Le terme “violences obstétricales” réfuté par le CHU de Toulouse
Le CHU de Toulouse s’oppose au terme “violences obstétricales” utilisé par les sages-femmes de la maternité Paul de Viguier. “Les violences obstétricales n’ont pas lieu dans notre maternité”, affirme le docteur Paul Guerby, le responsable du département d’obstétrique au CHU de Toulouse. “Il n’y a pas de violences volontaires comme le sous-entend de tels termes. Nous avons des soignants en difficulté mais pas de soignants malveillants. Notre équipe de soignants fait tout son possible pour s’occuper aux mieux des patientes.”
Le gynécologue partage en revanche le constat des difficultés rencontrées par ces sages-femmes, surmenées.

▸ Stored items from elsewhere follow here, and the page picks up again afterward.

(** * toydb-python: the LSM store and the two B+ trees, embedded and verified

    The Python sources are embedded shallowly:
    - [lsm.py], [wal.py], [memtable.py], [sstable.py]: the LSM store.  The
      directory of the store is a finite map from file names to file
      contents; objects are records; methods are functions in a small
      state-and-exception monad whose state survives a raised exception,
      as a Python object does.
    - [b_plus_tree_index.py]: the paged B+ tree.  The index file is a flat
      list of bytes, pages are encoded and decoded with the [struct]
      formats of the source.
    - [b_plus_tree.py]: the in-memory B+ tree.  Nodes are heap objects
      addressed by reference. *)

From stdpp Require Import gmap strings list fin_maps sorting.
From Stdlib Require Import ZArith Lia.
From Stdlib Require String Ascii DecimalString OrderedTypeEx.
From Stdlib.Strings Require Import Byte.

Open Scope nat_scope.

(** ** Python runtime: exceptions, the state-and-exception monad, bisect *)

Module Py.

Inductive exn :=
| DatabaseError
| ValueError
| IndexError
| AttributeError
| StructError
| NonTermination.

Inductive outcome (A : Type) :=
| Return (a : A)
| Raise (e : exn).
Arguments Return {A} a.
Arguments Raise {A} e.

(** A computation over a mutable state [S]: the state is threaded
    through, and is kept as it is when an exception is raised. *)
Definition M (S A : Type) : Type := S -> outcome A * S.

Definition ret {S A} (a : A) : M S A := fun s => (Return a, s).
Definition raise {S A} (e : exn) : M S A := fun s => (Raise e, s).
Definition bind {S A B} (m : M S A) (k : A -> M S B) : M S B :=
  fun s => match m s with
           | (Return a, s') => k a s'
           | (Raise e, s') => (Raise e, s')
           end.
Definition get_state {S} : M S S := fun s => (Return s, s).
Definition put_state {S} (s : S) : M S unit := fun _ => (Return tt, s).
Definition modify {S} (f : S -> S) : M S unit := fun s => (Return tt, f s).
(** [try: m except Exception: h] *)
Definition try_except {S A} (m : M S A) (h : exn -> M S A) : M S A :=
  fun s => match m s with
           | (Return a, s') => (Return a, s')
           | (Raise e, s') => h e s'
           end.
(** Lift a computation that only reads the state. *)
Definition lift {S A} (f : S -> outcome A) : M S A := fun s => (f s, s).

Definition exec {S A} (m : M S A) (s : S) : S := snd (m s).
Definition eval {S A} (m : M S A) (s : S) : outcome A := fst (m s).

(** Pure fallible computations. *)
Definition obind {A B} (o : outcome A) (k : A -> outcome B) : outcome B :=
  match o with
  | Return a => k a
  | Raise e => Raise e
  end.

(** [seq[i]], raising IndexError out of range. *)
Definition index {A} (l : list A) (i : nat) : outcome A :=
  match l !! i with
  | Some x => Return x
  | None => Raise IndexError
  end.

(** [list.insert(i, x)] for [0 <= i]; Python clamps [i] to the length. *)
Definition list_insert {A} (i : nat) (x : A) (l : list A) : list A :=
  take i l ++ x :: drop i l.

(** [l[i:j]] *)
Definition slice {A} (i j : nat) (l : list A) : list A :=
  take (j - i) (drop i l).

Section Bisect.
Context {A : Type} (ltb : A -> A -> bool) (dflt : A).

(** The loop of [bisect.bisect_left(a, x)]:
    [while lo < hi: mid = (lo + hi) // 2;
       if a[mid] < x: lo = mid + 1 else: hi = mid]. *)
Fixpoint bisect_left_loop (fuel : nat) (a : list A) (x : A) (lo hi : nat) : nat :=
  match fuel with
  | O => lo
  | S fuel' =>
      if lo <? hi then
        let mid := (lo + hi) / 2 in
        if ltb (nth mid a dflt) x
        then bisect_left_loop fuel' a x (mid + 1) hi
        else bisect_left_loop fuel' a x lo mid
      else lo
  end.

Definition bisect_left (a : list A) (x : A) : nat :=
  bisect_left_loop (length a) a x 0 (length a).

(** [bisect.bisect_right(a, x)]:
    [if x < a[mid]: hi = mid else: lo = mid + 1]. *)
Fixpoint bisect_right_loop (fuel : nat) (a : list A) (x : A) (lo hi : nat) : nat :=
  match fuel with
  | O => lo
  | S fuel' =>
      if lo <? hi then
        let mid := (lo + hi) / 2 in
        if ltb x (nth mid a dflt)
        then bisect_right_loop fuel' a x lo mid
        else bisect_right_loop fuel' a x (mid + 1) hi
      else lo
  end.

Definition bisect_right (a : list A) (x : A) : nat :=
  bisect_right_loop (length a) a x 0 (length a).
End Bisect.

End Py.

Import Py.

Declare Scope py_scope.
Delimit Scope py_scope with py.
Notation "'let!' x ':=' m 'in' k" := (Py.bind m (fun x => k))
  (at level 10, x name, m at level 100, k at level 200) : py_scope.
Notation "'let?' x ':=' m 'in' k" := (Py.obind m (fun x => k))
  (at level 10, x name, m at level 100, k at level 200) : py_scope.
Open Scope py_scope.

(** ** Values of the LSM store *)

(** A Python value as the store handles it: [None] is the tombstone. *)
Inductive pyval :=
| PyNone
| PyInt (n : Z)
| PyStr (s : string).

#[global] Instance pyval_eq_dec : EqDecision pyval.
Proof. solve_decision. Defined.

Definition is_none (v : pyval) : bool :=
  match v with PyNone => true | _ => false end.

(** ** The directory of an LSM store *)

(** One line of [wal.log]: a JSON object, a blank line, or text that
    [json.loads] rejects.  The timestamp is not read back and is left out. *)
Inductive wal_line :=
| WalJson (operation key : string) (value : pyval)
| WalBlank
| WalGarbage.

(** Contents of a file of the store.  In an SSTable file the offset of a
    record is abstracted to its ordinal in the data region. *)
Inductive file :=
| WalFile (lines : list wal_line)
| DataFile (d : gmap string pyval)
| SSTFile (records : list (string * pyval)) (idx : gmap string nat).

(** The files under [base_path], by name. *)
Abbreviation FS := (gmap string file).

(** ** memtable.py *)

Module MemTable.

(** [max_size = None] stands for [float("inf")]. *)
Record t := mk { entries : list (string * pyval); max_size : option nat }.

Definition __init__ (max_size : option nat) : t :=
  {| entries := []; max_size := max_size |}.

Definition keys (m : t) : list string := map fst (entries m).

Definition add (key : string) (value : pyval) (m : t) : t :=
  let idx := bisect_left String.ltb "" (keys m) key in
  match entries m !! idx with
  | Some (k, _) =>
      if String.eqb k key
      then {| entries := <[idx := (key, value)]> (entries m); max_size := max_size m |}
      else {| entries := list_insert idx (key, value) (entries m); max_size := max_size m |}
  | None =>
      {| entries := list_insert idx (key, value) (entries m); max_size := max_size m |}
  end.

Definition get (m : t) (key : string) : pyval :=
  let idx := bisect_left String.ltb "" (keys m) key in
  match entries m !! idx with
  | Some (k, v) => if String.eqb k key then v else PyNone
  | None => PyNone
  end.

Definition is_full (m : t) : bool :=
  match max_size m with
  | Some n => n <=? length (entries m)
  | None => false
  end.

Definition range_scan (m : t) (start_key end_key : string) : list (string * pyval) :=
  let start_idx := bisect_left String.ltb "" (keys m) start_key in
  let end_idx := bisect_right String.ltb "" (keys m) end_key in
  slice start_idx end_idx (entries m).

End MemTable.

(** ** sstable.py *)

Module SSTable.

Record t := mk { filename : string; index : gmap string nat }.

(** [_load_index]: the index stored in the file. *)
Definition _load_index (fs : FS) (filename : string) : outcome (gmap string nat) :=
  match fs !! filename with
  | Some (SSTFile _ idx) => Return idx
  | _ => Raise DatabaseError
  end.

Definition __init__ (fs : FS) (filename : string) : outcome t :=
  match fs !! filename with
  | Some _ =>
      obind (_load_index fs filename) (fun idx =>
      Return {| filename := filename; index := idx |})
  | None => Return {| filename := filename; index := ∅ |}
  end.

(** The loop of [write_memtable]: each entry is recorded in the index
    under the offset it is written at. *)
Fixpoint index_entries (idx : gmap string nat) (offset : nat)
    (es : list (string * pyval)) : gmap string nat :=
  match es with
  | [] => idx
  | (key, _) :: es' => index_entries (<[key := offset]> idx) (S offset) es'
  end.

Definition write_memtable (s : t) (memtable : MemTable.t) (fs : FS) : t * FS :=
  let idx := index_entries (index s) 0 (MemTable.entries memtable) in
  ({| filename := filename s; index := idx |},
   <[filename s := SSTFile (MemTable.entries memtable) idx]> fs).

Definition get (s : t) (fs : FS) (key : string) : outcome pyval :=
  match index s !! key with
  | None => Return PyNone
  | Some offset =>
      match fs !! filename s with
      | Some (SSTFile records _) =>
          match records !! offset with
          | Some entry => Return (snd entry)
          | None => Raise DatabaseError
          end
      | _ => Raise DatabaseError
      end
  end.

Definition str_le (a b : string) : Prop := String.leb a b = true.
#[global] Instance str_le_dec : RelDecision str_le.
Proof. intros a b. unfold str_le. solve_decision. Defined.

Definition in_range (start_key end_key k : string) : bool :=
  String.leb start_key k && String.leb k end_key.

(** [sorted(k for k in self.index.keys() if start_key <= k <= end_key)] *)
Definition range_keys (s : t) (start_key end_key : string) : list string :=
  merge_sort str_le
    (List.filter (in_range start_key end_key) (map fst (map_to_list (index s)))).

Fixpoint scan_keys (s : t) (fs : FS) (ks : list string) : outcome (list (string * pyval)) :=
  match ks with
  | [] => Return []
  | key :: ks' =>
      obind (get s fs key) (fun value =>
      obind (scan_keys s fs ks') (fun rest =>
      Return (if is_none value then rest else (key, value) :: rest)))
  end.

Definition range_scan (s : t) (fs : FS) (start_key end_key : string)
    : outcome (list (string * pyval)) :=
  scan_keys s fs (range_keys s start_key end_key).
(** the markers found in a text are the first ones found in any extension
    of it *)
Lemma exec_all_extend (s e : text) :
  exec_all (keyValueRegex key) s `prefix_of` exec_all (keyValueRegex key) (s ++ e).
Proof using Hkey.
  revert s. apply (scan_ind _ (keyValueRegex_progressive key)
    (λ s, exec_all (keyValueRegex key) s `prefix_of` exec_all (keyValueRegex key) (s ++ e))).
  - apply prefix_nil.
  - intros s v rest E IH.
    rewrite (exec_all_match _ (keyValueRegex_progressive key) _ _ _ E).
    rewrite (exec_all_match _ (keyValueRegex_progressive key) _ _ _
               (keyValueRegex_keep _ e _ _ E)).
    by apply prefix_cons.
  - intros c s E IH. rewrite (exec_all_plain _ _ _ E).
    destruct (keyValueRegex key ((c :: s) ++ e)) as [[v rest]|] eqn:E'.
    + apply keyValueRegex_extend in E' as [(rest' & E' & _) | Hq]; [congruence|].
      rewrite exec_all_few_quotes; [apply prefix_nil|].
      change (c :: s) with ([c] ++ s) in Hq. rewrite quotes_app in Hq. lia.
    + change ((c :: s) ++ e) with (c :: (s ++ e)) in *.
      by rewrite (exec_all_plain _ _ _ E').
Qed.

End KeyValue.

(** ** The actions of an extended reasoning *)

Lemma foldl_add_action_seen ty prefix vs st v :
  v ∈ (foldl (add_action ty prefix) st vs).1 ↔ v ∈ st.1 ∨ v ∈ vs.
Proof.
  revert st. induction vs as [|w vs IH]; intros st; simpl.
  - rewrite elem_of_nil. tauto.
  - rewrite IH, elem_of_cons. unfold add_action. case_decide as Hw; simpl.
    + split; [tauto|]. intros [?|[->|?]]; tauto.
    + rewrite elem_of_union, elem_of_singleton. tauto.
Qed.

Lemma structured_from_consistent Q U : consistent (structured_from Q U).
Proof.
  unfold structured_from.
  apply consistent_foldl; [intros; by apply consistent_add_action|].
  apply consistent_foldl; [intros; by apply consistent_add_action|].
  apply consistent_init.
Qed.

Lemma structured_from_seen Q U v :
  v ∈ (structured_from Q U).1 ↔ v ∈ Q ∨ v ∈ U.
Proof.
  unfold structured_from. rewrite !foldl_add_action_seen. simpl.
  rewrite elem_of_empty. tauto.
Qed.

(** more markers: the values stay, and the queries stay as they are *)
Lemma structured_from_extend Q Q2 U U2 a :
  a ∈ (structured_from Q U).2 →
  content a ∈ content <$> (structured_from (Q ++ Q2) (U ++ U2)).2
  ∧ (type a = query → a ∈ (structured_from (Q ++ Q2) (U ++ U2)).2).
Proof.
  intros Ha. split.
  - apply structured_from_consistent, structured_from_seen.
    assert (content a ∈ (structured_from Q U).1) as H.
    { apply structured_from_consistent. by apply list_elem_of_fmap_2. }
    apply structured_from_seen in H. rewrite !elem_of_app. tauto.
  - intros Hq. unfold structured_from in *.
    destruct (foldl_add_action url "u-" U (foldl (add_action query "q-") (∅, []) Q))
      as (us & Eu & Hu & _).
    rewrite Eu in Ha. apply elem_of_app in Ha as [Ha | Ha].
    2: { rewrite Forall_forall in Hu. apply Hu in Ha. congruence. }
    destruct (foldl_add_action url "u-" (U ++ U2)
                (foldl (add_action query "q-") (∅, []) (Q ++ Q2))) as (us' & -> & _).
    apply elem_of_app. left. rewrite foldl_app.
    destruct (foldl_add_action query "q-" Q2 (foldl (add_action query "q-") (∅, []) Q))
      as (qs' & -> & _).
    apply elem_of_app. by left.
Qed.

Lemma structured_actions_extend (t k : text) a :
  a ∈ (structured_actions t).2 →
  content a ∈ content <$> extract_actions (t ++ k)
  ∧ (type a = query → a ∈ extract_actions (t ++ k)).
Proof.
  intros Ha. destruct (extract_actions_structured (t ++ k)) as [raw ->].
  change (structured_actions ?x) with
    (structured_from (exec_all queryRegex x) (exec_all urlRegex x)) in *.
  assert (dquote ∉ lit "query") as Hq by (by apply not_in_true).
  assert (dquote ∉ lit "url") as Hu by (by apply not_in_true).
  unfold queryRegex, urlRegex in *.
  destruct (exec_all_extend (lit "query") Hq t k) as [Q2 ->].
  destruct (exec_all_extend (lit "url") Hu t k) as [U2 ->].
  destruct (structured_from_extend _ Q2 _ U2 a Ha) as [H1 H2].
  rewrite fmap_app, !elem_of_app. split; [by left|]. intros H. left. by apply H2.
Qed.

(** ** Lines *)

Lemma split_on_nonempty sep (s : text) : split_on sep s ≠ [].
Proof.
  destruct s as [|c s]; simpl; [done|].
  destruct (Ascii.eqb c sep); [done|]. by destruct (split_on sep s).
Qed.

Lemma last_removelast {A} (l : list A) :
  l ≠ [] → ∃ x, last l = Some x ∧ l = removelast l ++ [x].
Proof.
  induction l as [|a l IH]; [done|]. intros _. destruct l as [|b l].
  - by exists a.
  - destruct IH as (x & E1 & E2); [done|]. exists x. split; [done|].
    change (removelast (a :: b :: l)) with (a :: removelast (b :: l)).
    by rewrite E2 at 1.
Qed.

Lemma removelast_snoc {A} (l : list A) x : removelast (l ++ [x]) = l.
Proof. apply removelast_last. Qed.

Lemma split_on_lines sep (s : text) :
  split_on sep s = lines_of sep s ++ [rest_of sep s].
Proof.
  unfold lines_of, rest_of.
  destruct (last_removelast (split_on sep s) (split_on_nonempty sep s)) as (x & -> & E).
  by rewrite E at 1.
Qed.

(** a separator splits the text in two *)
Lemma split_on_sep sep (x y : text) :
  split_on sep (x ++ sep :: y) = split_on sep x ++ split_on sep y.
Proof.
  induction x as [|c x IH]; simpl.
  - by rewrite (proj2 (Ascii.eqb_eq sep sep) eq_refl).
  - destruct (Ascii.eqb c sep); [by rewrite IH|]. rewrite IH.
    pose proof (split_on_nonempty sep x). by destruct (split_on sep x).
Qed.

Lemma split_on_none sep (x : text) : sep ∉ x → split_on sep x = [x].
Proof.
  induction x as [|c x IH]; [done|]. rewrite not_elem_of_cons. intros [Hc Hx].
  simpl. destruct (Ascii.eqb c sep) eqn:E; [apply Ascii.eqb_eq in E; congruence|].
  by rewrite IH.
Qed.

(** text appended to a text continues its last piece *)
Lemma split_on_app sep (a b : text) :
  split_on sep (a ++ b) = lines_of sep a ++ split_on sep (rest_of sep a ++ b).
Proof.
  induction a as [|c a IH]; [done|].
  pose proof (split_on_lines sep (c :: a)) as E. simpl in E.
  change ((c :: a) ++ b) with (c :: (a ++ b)). simpl.
  pose proof (split_on_lines sep a) as Ea. rewrite Ea in E.
  destruct (Ascii.eqb c sep) eqn:Ec.
  - change ([] :: ?l ++ [?x]) with (([] :: l) ++ [x]) in E.
    apply app_inj_tail in E as [<- <-]. by rewrite IH.
  - rewrite IH. destruct (lines_of sep a) as [|l ls].
    + simpl in E. change [?x] with ([] ++ [x]) in E at 1.
      apply app_inj_tail in E as [<- <-]. simpl. by rewrite Ec.
    + change (((c :: l) :: ls) ++ [?x]) with ((c :: l) :: (ls ++ [x])) in E.
      simpl in E. change ((c :: l) :: ls ++ [?x]) with (((c :: l) :: ls) ++ [x]) in E.
      by apply app_inj_tail in E as [<- <-].
Qed.

Lemma split_on_pieces sep (s p : text) : p ∈ split_on sep s → sep ∉ p.
Proof.
  revert p. induction s as [|c s IH]; intros p; simpl.
  - intros ->%list_elem_of_singleton. apply not_elem_of_nil.
  - destruct (Ascii.eqb c sep) eqn:Ec.
    + intros [->|H]%elem_of_cons; [apply not_elem_of_nil|by apply IH].
    + pose proof (split_on_nonempty sep s) as Hne.
      destruct (split_on sep s) as [|l ls]; [done|].
      intros [->|H]%elem_of_cons.
      * apply not_elem_of_cons. split; [|apply IH; by left].
        intros <-. by rewrite (proj2 (Ascii.eqb_eq sep sep) eq_refl) in Ec.
      * apply IH. by right.
Qed.

Lemma rest_of_no_sep sep (s : text) : sep ∉ rest_of sep s.
Proof.
  apply (split_on_pieces sep s). rewrite split_on_lines, elem_of_app. right. by left.
Qed.

Lemma lines_of_app sep (a b : text) :
  lines_of sep (a ++ b) = lines_of sep a ++ lines_of sep (rest_of sep a ++ b).
Proof.
  unfold lines_of at 1. rewrite split_on_app, (split_on_lines sep (rest_of sep a ++ b)).
  by rewrite (assoc_L (++)), removelast_snoc.
Qed.
(** One observer is told, no handler having run: one may run now. *)
Lemma deliver_unnoticed loc cur ts kind site added o st :
  location st = loc -> unnoticed cur ts st ->
  location (deliver kind site added o st) = loc
  /\ (unnoticed cur ts (deliver kind site added o st)
      \/ noticed loc ts (deliver kind site added o st)).
Proof.
  intros Hloc [Hc Ht]. unfold deliver.
  destruct (mutationObservers st !! o) as [m|] eqn:Hm; [|split; [auto | left; now split]].
  destruct (observing m) as [what|]; [|split; [auto | left; now split]].
  destruct (concerns what kind site (document st)); [|split; [auto | left; now split]].
  unfold unnoticed, noticed.
  destruct (callbackOf m); simpl.
  - rewrite location_waiterCallback.
    destruct (navigationState_fields _ _ (navigationState_waiterCallback p o st)) as [-> ->].
    auto.
  - rewrite location_captionCallback.
    destruct (navigationState_fields _ _ (navigationState_captionCallback added st))
      as [-> ->].
    auto.
  - rewrite location_checkAndShowSubtitles.
    destruct (navigationState_fields _ _ (navigationState_checkAndShowSubtitles st))
      as [-> ->].
    auto.
  - unfold onNavigation. destruct (String.eqb (location st) (currentUrl st)); simpl.
    + auto.
    + split; [exact Hloc|]. right. split; simpl; congruence.
Qed.
Lemma sanitizeVendors_dedup_witness :
  NoDup (identity_of_vendor <$> ex_vendors_sanitized) /\
  W_vendor_duplicate "LENS & CO" "photographer" ∈ ex_vendors_warnings /\
  (length ex_vendors_sanitized + count_duplicate_warnings ex_vendors_warnings
   = length (omap vendor_identity ex_vendors))%nat /\
  exists v,
    v ∈ ex_vendors_sanitized /\
    Vendor.vendor_type v = "photographer" /\ Vendor.vendor_name v = "Lens & Co" /\
    v = vendor_of_item (ex_vendor "photo" "Lens & Co" (VStr "$3000") (VNum 4000))
          "photographer" "Lens & Co" /\
    forall v', v' ∈ ex_vendors_sanitized ->
               identity_of_vendor v' = identity_of_vendor v -> v' = v.
Proof.
  destruct (proj2 (sanitizeVendors_dedup ex_vendors) ex_vendors_sanitized
              ex_vendors_warnings) as (H1 & H2 & H3 & H4 & _).
  - vm_compute. reflexivity.
  - split; [exact H1|]. split; [|split; [exact H4|]].
    + apply (H2 [] (ex_vendor "photo" "Lens & Co" (VStr "$3000") (VNum 4000))
                [ex_vendor "florist" "Bloom" VNull VNull]
                (ex_vendor "Photographer" " LENS & CO " VNull VNull) []
                "photographer" "Lens & Co" "LENS & CO");
        vm_compute; reflexivity.
    + apply (H3 [] (ex_vendor "photo" "Lens & Co" (VStr "$3000") (VNum 4000))
                [ex_vendor "florist" "Bloom" VNull VNull;
                 ex_vendor "Photographer" " LENS & CO " VNull VNull]
                "photographer" "Lens & Co").
      * reflexivity.
      * vm_compute. reflexivity.
      * intros x type' name' []%elem_of_nil.
Defined.

Lemma sanitizeVendors_deposit_clamped_witness :
  (forall v t d, v ∈ ex_vendors_sanitized ->
     Vendor.total_cost v = Some t -> Vendor.deposit_amount v = Some d -> (d <= t)%Z) /\
  W_vendor_deposit_adjusted "Lens & Co" ∈ ex_vendors_warnings.
Proof.
  destruct (sanitizeVendors_deposit_clamped (VArr ex_vendors) ex_vendors_sanitized
              ex_vendors_warnings) as (H1 & H2).
  - vm_compute. reflexivity.
  - split; [exact H1|].
    apply (H2 [] (ex_vendor "photo" "Lens & Co" (VStr "$3000") (VNum 4000))
              [ex_vendor "florist" "Bloom" VNull VNull;
               ex_vendor "Photographer" " LENS & CO " VNull VNull]
              "photographer" "Lens & Co" 3000%Z 4000%Z).
    + reflexivity.
    + vm_compute. reflexivity.
    + intros x []%elem_of_nil.
    + vm_compute. reflexivity.
    + vm_compute. reflexivity.
    + lia.
Defined.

Des difficultés dues à une forte diminution du nombre de maternité ces dernières années. “Les accouchements se concentrent désormais dans de grandes maternités comme Paule de Viguier” analyse-t-il. “Mais, les effectifs nécessaires dans une maternité sont régis par le décret natalité qui date de 1998. Depuis, la population a augmenté et évolué.” L'hôpital travaille depuis plusieurs années à de nombreux projets pour faciliter la prise en charge de ses futures mères, notamment en respectant le plus possible le rythme naturel des accouchements malgré un important déficit de personnel.
*Leurs prénoms a été modifié afin de préserver leur anonymat.